### WHAT IS BEING ASKED
Filter the listing below, please, and copy only the lines with the word "apply".

### RECORD SET

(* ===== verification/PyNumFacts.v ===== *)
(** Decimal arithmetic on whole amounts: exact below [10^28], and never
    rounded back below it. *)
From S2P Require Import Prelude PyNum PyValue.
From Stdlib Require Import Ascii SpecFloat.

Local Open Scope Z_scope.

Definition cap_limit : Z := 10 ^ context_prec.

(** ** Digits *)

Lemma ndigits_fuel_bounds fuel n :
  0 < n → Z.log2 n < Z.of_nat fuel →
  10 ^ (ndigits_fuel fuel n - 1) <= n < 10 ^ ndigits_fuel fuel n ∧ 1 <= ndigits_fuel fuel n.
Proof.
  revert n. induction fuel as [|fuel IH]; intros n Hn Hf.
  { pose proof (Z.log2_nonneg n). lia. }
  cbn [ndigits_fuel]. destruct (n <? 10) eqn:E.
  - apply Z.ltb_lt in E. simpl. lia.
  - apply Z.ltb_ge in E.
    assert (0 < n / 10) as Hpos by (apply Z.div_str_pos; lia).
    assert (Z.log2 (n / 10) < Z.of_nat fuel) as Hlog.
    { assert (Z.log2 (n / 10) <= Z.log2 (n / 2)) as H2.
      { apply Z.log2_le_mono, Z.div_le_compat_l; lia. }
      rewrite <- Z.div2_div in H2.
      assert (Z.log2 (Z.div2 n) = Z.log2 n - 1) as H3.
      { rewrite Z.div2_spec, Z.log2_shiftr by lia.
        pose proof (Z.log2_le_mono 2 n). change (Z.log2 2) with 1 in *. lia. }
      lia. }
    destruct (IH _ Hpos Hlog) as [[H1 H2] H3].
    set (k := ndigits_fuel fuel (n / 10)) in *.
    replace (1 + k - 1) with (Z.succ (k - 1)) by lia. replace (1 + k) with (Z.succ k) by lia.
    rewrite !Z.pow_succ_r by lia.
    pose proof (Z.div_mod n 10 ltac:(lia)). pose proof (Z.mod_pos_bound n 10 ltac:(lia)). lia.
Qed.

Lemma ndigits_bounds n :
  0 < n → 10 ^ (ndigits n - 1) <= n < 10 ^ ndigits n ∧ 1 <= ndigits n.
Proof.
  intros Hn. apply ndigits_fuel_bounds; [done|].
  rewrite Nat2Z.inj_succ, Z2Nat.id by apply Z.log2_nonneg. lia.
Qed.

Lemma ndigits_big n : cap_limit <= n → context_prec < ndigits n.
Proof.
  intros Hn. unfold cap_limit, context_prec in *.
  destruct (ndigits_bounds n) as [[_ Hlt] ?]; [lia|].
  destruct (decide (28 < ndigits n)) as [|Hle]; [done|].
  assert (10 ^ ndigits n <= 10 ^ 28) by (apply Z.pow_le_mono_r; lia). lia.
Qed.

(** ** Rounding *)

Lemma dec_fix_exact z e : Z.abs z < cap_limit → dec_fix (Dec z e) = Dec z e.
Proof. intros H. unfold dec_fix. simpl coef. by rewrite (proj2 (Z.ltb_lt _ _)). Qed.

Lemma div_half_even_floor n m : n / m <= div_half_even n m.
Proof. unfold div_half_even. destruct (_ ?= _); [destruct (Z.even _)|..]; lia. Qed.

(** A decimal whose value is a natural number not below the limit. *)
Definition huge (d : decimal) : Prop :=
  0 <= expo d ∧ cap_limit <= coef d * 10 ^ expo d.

### ANSWER AREA
  - apply Z.ltb_lt in E. simpl. lia.
  - apply Z.ltb_ge in E.
    assert (0 < n / 10) as Hpos by (apply Z.div_str_pos; lia).
      { apply Z.log2_le_mono, Z.div_le_compat_l; lia. }
  intros Hn. apply ndigits_fuel_bounds; [done|].
  rewrite Nat2Z.inj_succ, Z2Nat.id by apply Z.log2_nonneg. lia.
  assert (10 ^ ndigits n <= 10 ^ 28) by (apply Z.pow_le_mono_r; lia). lia.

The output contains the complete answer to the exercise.